Abstract T and B antigen-binding cells (T ABC, B ABC) specific for sheep erythrocytes (SRC) have been generated in a primary in vitro Mishell-Dutton-type culture system. On days 1 to 3 of the in vitro response, ABC were approximately 60% T cells and 40% B cells, although on days 4 to 6 there were more B ABC than T ABC. T ABC increased significantly in the first day of culture, but no increase in B ABC was seen until day 3. Absolute numbers of both T and B ABC were maximal on day 4, representing a 10-fold increase in T ABC and about a 4-fold increase in B ABC. The increase in T and B ABC was antigen-driven.
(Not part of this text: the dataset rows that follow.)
Lemma begin_gives count bytes now n w :
  apart event id box n -> vacant n w -> 0 < count <= MAX_FILES -> 0 <= bytes <= MAX_TOTAL_BYTES ->
  gives (handle_request now (begin_request event id count bytes) n) (fun a w' =>
    success a.1 = true /\ collecting count bytes now a.2 w' /\ same_outside w w') w.
Proof.
  intros Hap [Hb Hroom Hown Hreach Hdir Hroot] Hcount Hbytes. unfold handle_request. apply gives_bind.
  eapply gives_post; [|eapply gives_and; [by apply (prune_ens event id box)|by apply prune_gives]].
  intros n1 w1 ((_ & Ho1 & Hshrunk & _) & (Hap1 & [Hi1 Hsub] & _ & _ & Hroot1)).
  assert (Hv1 : vacant n1 w1).
  { split; [congruence| | |by eapply same_outside_reachable| |by apply Hroot1].
    - apply map_subseteq_size in Hsub. lia.
    - intros k ts Hk. apply (Hown k ts). by eapply lookup_weaken.
    - unfold dir_or_none. destruct (Hshrunk staging) as [->| ->]; [done|by left]. }
  unfold dispatch. cbn [event_name transfer_id opcode begin_request file_count total_bytes].
  rewrite event_valid, id_valid. cbn [negb orb]. apply gives_catch.
  eapply gives_post; [|by apply begin_transfer_gives]. intros [response n2] w2 (Hok & E & Ho2 & Hr2 & Hnone).
  cbn [fst snd] in *. subst n2. split; [done|]. split; [|by eapply same_outside_trans].
  split.
  - eexists. split; [apply lookup_insert_eq|]. split_and!; [done..|]. cbn [canonical_paths].
    intros key v Hkey. by rewrite lookup_empty in Hkey.
  - eapply same_outside_reachable; [|exact Hreach]. by eapply same_outside_trans.
  - split; [done|]. intros r Hr. by rewrite Hnone.
Qed.

Lemma collecting_pruned count bytes t now n w n1 w1 have :
  collecting count bytes t n w -> holding event id box have n w -> still_active t now ->
  same_outside w w1 -> same_in staging w w1 -> reachable w1 staging ->
  (forall k ts, transfers n !! k = Some ts -> still_active (last_activity ts) now -> transfers n1 !! k = Some ts) ->
  collecting count bytes t n1 w1 /\ holding event id box have n1 w1.
Proof.
  intros [(ts & Hts & He & Hi & Hc & Hbt & Ht & Hcan) Hreach [Hr Hst]] Hho Hact Ho Hin Hr1 Hkeep.
  assert (Hts1 : transfers n1 !! (event, id) = Some ts) by (apply Hkeep; [done|by rewrite Ht]).
  split.
  - split; [by exists ts|by eapply same_outside_reachable|]. split; [done|]. intros r Hrne. rewrite Hin. by apply Hst.
  - apply (holding_same event id box have n n1 w w1); [congruence|done..].
Qed.

Lemma prune_collecting count bytes t now have n w :
  apart event id box n -> collecting count bytes t n w -> holding event id box have n w -> still_active t now ->
  gives (prune_idle_transfers now n) (fun n1 w1 => apart event id box n1 /\ collecting count bytes t n1 w1 /\
    holding event id box have n1 w1 /\ same_outside w w1) w.
Proof.
  intros Hap Hco Hho Hact. pose proof (ap_box _ _ _ n Hap) as Hb.
  eapply gives_post; [|eapply gives_and; [by apply (prune_ens event id box)|by apply prune_gives]].
  intros n1 w1 ((_ & Ho1 & _ & Hkeep) & (Hap1 & _ & _ & Hsame & _)).
  assert (Hin : same_in staging w w1).
  { apply Hsame. destruct (co_entry _ _ _ _ _ Hco) as (ts & Hts & _ & _ & _ & _ & Ht & _).
    exists ts. apply Hkeep; [done|by rewrite Ht]. }
  assert (Hr1 : reachable w1 staging).
  { pose proof (sg_reachable _ (co_staged _ _ _ _ _ Hco)) as Hr.
    pose proof (same_outside_reachable w w1 Ho1 (co_reachable _ _ _ _ _ Hco)) as Hbox.
    intros q [->|Hq]%suffix_of_child; [|by apply Hbox].
    specialize (Hr staging ltac:(done)). unfold is_dir in *. specialize (Hin []). cbn [app] in Hin. unfold child in *.
    by rewrite Hin. }
  destruct (collecting_pruned count bytes t now n w n1 w1 have) as [Hco1 Hho1]; done.
Qed.

Lemma chunk_gives count bytes t now have n w r size old more :
  apart event id box n -> collecting count bytes t n w -> holding event id box have n w -> still_active t now ->
  r ∈ rels -> follows have r size old -> byte_size old + byte_size more <= size ->
  gives (handle_request now (next_chunk event id r size old more) n) (fun a w' =>
    success a.1 = true /\ collecting count bytes now a.2 w' /\ same_outside w w') w.
Proof.
  intros Hap Hco Hho Hact Hin Hfol Hsize. unfold handle_request. apply gives_bind.
  eapply gives_post; [|by apply (prune_collecting count bytes t now have)].
  intros n1 w1 (Hap1 & [Hentry Hbox1 Hst1] & [(ts' & Hts' & _ & _ & Efiles) _] & Ho1).
  destruct Hentry as (ts & Hts & He & Hi & Hc & Hbt & Ht & Hcan). assert (ts' = ts) as -> by congruence.
  unfold dispatch, next_chunk. cbn [event_name transfer_id opcode]. rewrite event_valid, id_valid, Hts. cbn [negb orb].
  apply gives_bind. unfold store_chunk. cbn [file_path]. rewrite (or_safe rels_orderly r Hin), join_plain, rev_involutive.
  cbv zeta. cbn [with_activity canonical_paths].
  replace (match canonical_paths ts !! casefold (generic_string r) with
           | Some other => negb (String.eqb other (generic_string r)) | None => false end) with false.
  2: { destruct (canonical_paths ts !! _) as [other|] eqn:E; [|done]. apply Hcan in E as (r' & Hr' & -> & Ecase).
       apply (or_case rels_orderly) in Ecase as ->; [|done..]. by rewrite String.eqb_refl. }
  cbn [with_canonical with_activity ts_files total_bytes offset data].
  assert (Hfs : default {| fs_expected := size; fs_received := 0; hashed := "" |} (ts_files ts !! generic_string r) =
                file_state (size, old)).
  { rewrite Efiles, lookup_fmap. destruct Hfol as [->|[-> ->]]; done. }
  rewrite Hfs. cbn [file_state fs_expected fst snd]. rewrite Z.eqb_refl. cbn [negb].
  replace (_ >? size) with false by lia.
  assert (Hb : staging_dir n1 event id = staging) by (unfold staging_dir; by rewrite (ap_box _ _ _ n1 Hap1)). rewrite Hb.
  eapply gives_post; [|by apply gives_catch, (write_chunk_gives r size old more)].
  intros [response ts2] w2 (Hok & [m E2] & Ho2 & Hst2). cbn [fst snd] in *. subst ts2. apply gives_ret. cbn [fst snd].
  split; [done|]. split; [|by eapply same_outside_trans]. split; [|by eapply same_outside_reachable|done].
  eexists. unfold put_transfer. cbn [transfers with_transfers ts_event ts_id with_ts_files with_canonical with_activity].
  rewrite He, Hi. split; [apply lookup_insert_eq|]. split_and!; [done..|].
  cbn [canonical_paths with_ts_files with_canonical with_activity]. intros key v [[<- <-]|[_ Hkey]]%lookup_insert_Some; [by exists r|by apply Hcan].
Qed.

(** ** END *)

Lemma not_above (d : path) name : ~ child d name `suffix_of` d.
Proof. intros Hs%suffix_length. unfold child in Hs. simpl in Hs. lia. Qed.

Lemma move_tree_gives a b w :
  a <> b -> present w (child box a) = true -> is_dir w box = true -> present w (child box b) = false ->
  exists w', move_tree (child box a) (child box b) w = Some w' /\ is_dir w' box = true.
Proof.
  intros Hne Ha Hb Hn. destruct (move_tree (child box a) (child box b) w) as [w'|] eqn:E.
  - exists w'. split; [done|]. apply move_tree_spec in E as (_ & _ & Ho); [|done].
    unfold is_dir in *. destruct box as [|x q]; [done|]. rewrite Ho; [done|apply not_above..].
  - unfold move_tree in E. cbn [parent_path tail] in E. rewrite Ha, Hn in E. unfold child at 1 in E.
    cbn [parent_path tail] in E. by rewrite Hb in E.
Qed.

Lemma present_dir w p : is_dir w p = true -> present w p = true.
Proof. unfold is_dir, present. destruct p; [done|]. by destruct (files w !! _) as [[]|]. Qed.

Lemma fsync_gives w p (Q : unit -> world -> Prop) : is_dir w p = true -> Q tt w -> gives (fsync p) Q w.
Proof. intros Hp. apply gives_read. by rewrite (present_dir w p Hp). Qed.

Lemma publish_gives n ts w :
  inbox n = box -> ts_event ts = event -> ts_id ts = id -> is_dir w box = true -> is_dir w staging = true ->
  dir_or_none w backup -> rooted w backup ->
  gives (publish_transfer n ts) (fun _ w' => is_dir w' box = true) w.
Proof.
  intros Hb He Hi Hbox Hst Hd Hr. unfold publish_transfer, staging_dir, final_dir, backup_dir. rewrite Hb, He, Hi.
  assert (Hne1 : "." +:+ event +:+ "." +:+ id +:+ ".part" <> event) by apply (staging_final event event_valid).
  assert (Hne2 : "." +:+ event +:+ ".backup" <> event) by apply (staging_final event event_valid).
  assert (Hne3 : "." +:+ event +:+ ".backup" <> "." +:+ event +:+ "." +:+ id +:+ ".part") by apply backup_staging.
  apply gives_bind. eapply gives_post; [|by apply rmtree_cleared]. intros [] w1 Hw1.
  assert (Hbox1 : is_dir w1 box = true).
  { unfold is_dir in *. destruct box as [|x q]; [done|]. by rewrite Hw1, decide_False by apply not_above. }
  assert (Hst1 : present w1 staging = true).
  { apply present_dir. unfold is_dir in *. cbn [child] in *. rewrite Hw1, decide_False; [done|].
    intros Hs. by apply Hne3, (child_same box _ _ staging). }
  assert (Hgone : present w1 backup = false) by (unfold present; cbn [child]; by rewrite Hw1, decide_True).
  apply gives_bind, fsync_gives; [done|].
  apply gives_bind, (gives_read _ (present w1 final)); [done|]. cbv beta iota. apply gives_bind.
  assert (Hlast : forall w2, present w2 staging = true -> is_dir w2 box = true -> present w2 final = false ->
    gives (catch (replace_dir staging final)
      (backupThere ← must_read (fun w => Some (present w backup));
       finalThere ← must_read (fun w => Some (present w final));
       _ ← (if backupThere && negb finalThere then replace_dir backup final else mret tt);
       throw)) (fun _ w' => is_dir w' box = true) w2).
  { intros w2 H1 H2 H3. destruct (move_tree_gives ("." +:+ event +:+ "." +:+ id +:+ ".part") event w2) as (w3 & Hm & Hd3); [done..|].
    by apply gives_catch, (gives_atomically _ _ w3). }
  destruct (present w1 final) eqn:Ef; [|by apply gives_ret, Hlast].
  destruct (move_tree_gives event ("." +:+ event +:+ ".backup") w1) as (w2 & Hm & Hd2); [done..|].
  apply (gives_atomically _ _ w2); [done|]. apply move_tree_spec in Hm as (_ & Hfinal & Ho); [|done].
  apply Hlast; [|done|].
  - unfold present in *. cbn [child] in *. rewrite Ho; [done| |].
    + intros Hs. by apply Hne1, (child_same box _ _ staging).
    + intros Hs. by apply Hne3, (child_same box _ _ staging).
  - unfold present. cbn [child]. specialize (Hfinal []). cbn [app] in Hfinal. by rewrite Hfinal.
Qed.

(** What has come is whole, and its checksum manifest is right. *)
Record verifiable (have : gmap string (Z * string)) : Prop := {
  vf_whole key z c : have !! key = Some (z, c) -> z = byte_size c /\ exists r, r ∈ rels /\ key = generic_string r;
  vf_manifest : exists z text expected, have !! "manifest.sha256"%string = Some (z, text) /\
    byte_size text <= MAX_MANIFEST_BYTES /\ manifest_lines (splitlines_from "" text) ∅ = Some expected /\
    expected <> ∅ /\ digests_agree expected (file_state <$> have) = true
}.

Definition bytes_of (have : gmap string (Z * string)) : Z := map_fold (fun _ p n => byte_size p.2 + n) 0 have.

Lemma received_total_of ts have : ts_files ts = file_state <$> have -> received_total ts = bytes_of have.
Proof.
  intros E. unfold received_total, bytes_of. rewrite E. by rewrite map_fold_fmap.
Qed.

Lemma files_complete_gives have n w l :
  holding event id box have n w -> verifiable have -> l ⊆ map_to_list (file_state <$> have) ->
  gives (files_complete staging l) (fun b w' => b = true /\ w' = w) w.
Proof.
  intros [_ Hf] [Hv _]. induction l as [|[relative fs] l IH]; intros Hl; cbn [files_complete]; [by apply gives_ret|].
  assert (Hin : (file_state <$> have) !! relative = Some fs) by (apply elem_of_map_to_list, Hl; by left).
  rewrite lookup_fmap in Hin. destruct (have !! relative) as [[z c]|] eqn:Eh; [|done]. injection Hin as <-.
  destruct (Hv _ _ _ Eh) as [-> (r & Hr & ->)]. pose proof (or_plain rels_orderly r Hr) as Hp.
  rewrite plain_parts, rev_involutive by done.
  assert (Hread : read_text w (r ++ staging) = Some c) by (apply Hf; eauto).
  unfold read_text in Hread. destruct (files w !! (r ++ staging)) as [[c' m| |]|] eqn:Ew; simplify_eq.
  apply gives_bind, (gives_read _ (byte_size c)); [by rewrite Ew|]. cbn [file_state fs_received fs_expected fst snd].
  rewrite Z.eqb_refl. cbn [negb orb]. apply gives_bind, (gives_read _ tt).
  - unfold present. rewrite Ew. by destruct (r ++ staging).
  - apply IH. set_solver.
Qed.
In unstimulated cultures, T and B ABC maintained nonimmune levels until day 4. However, T and B non-ABC decreased synchronously, whether antigen-stimulated or not. The isotypes of ABC receptors were examined by inhibiting antigen binding with heavy chain-specific antisera. All ABC, including T ABC, were inhibitable by rabbit anti-mouse immunoglobulin (RxMIg) containing antibodies to γ, µ, κ, and λ. The proportion of ABC inhibitable by anti-µ did not change from the day 0 level in antigen-stimulated or unstimulated cultures. There was an antigen-driven gain of surface IgG (sIgG) by ABC between day 2 and day 3 in stimulated cultures not seen in unstimulated cultures. Loss of surface IgD (sIgD) occurred to the same extent and at the same rate from ABC in stimulated and unstimulated cultures, providing no conclusive evidence that this loss was an antigen-driven differentiation event, but demonstrating that the loss of sIgD could be dissociated from the expression of sIgG. On day 3, when sIgG first appeared, it was expressed mainly or exclusively on surface IgM (sIgM)-bearing cells, the majority of which still expressed sIgD.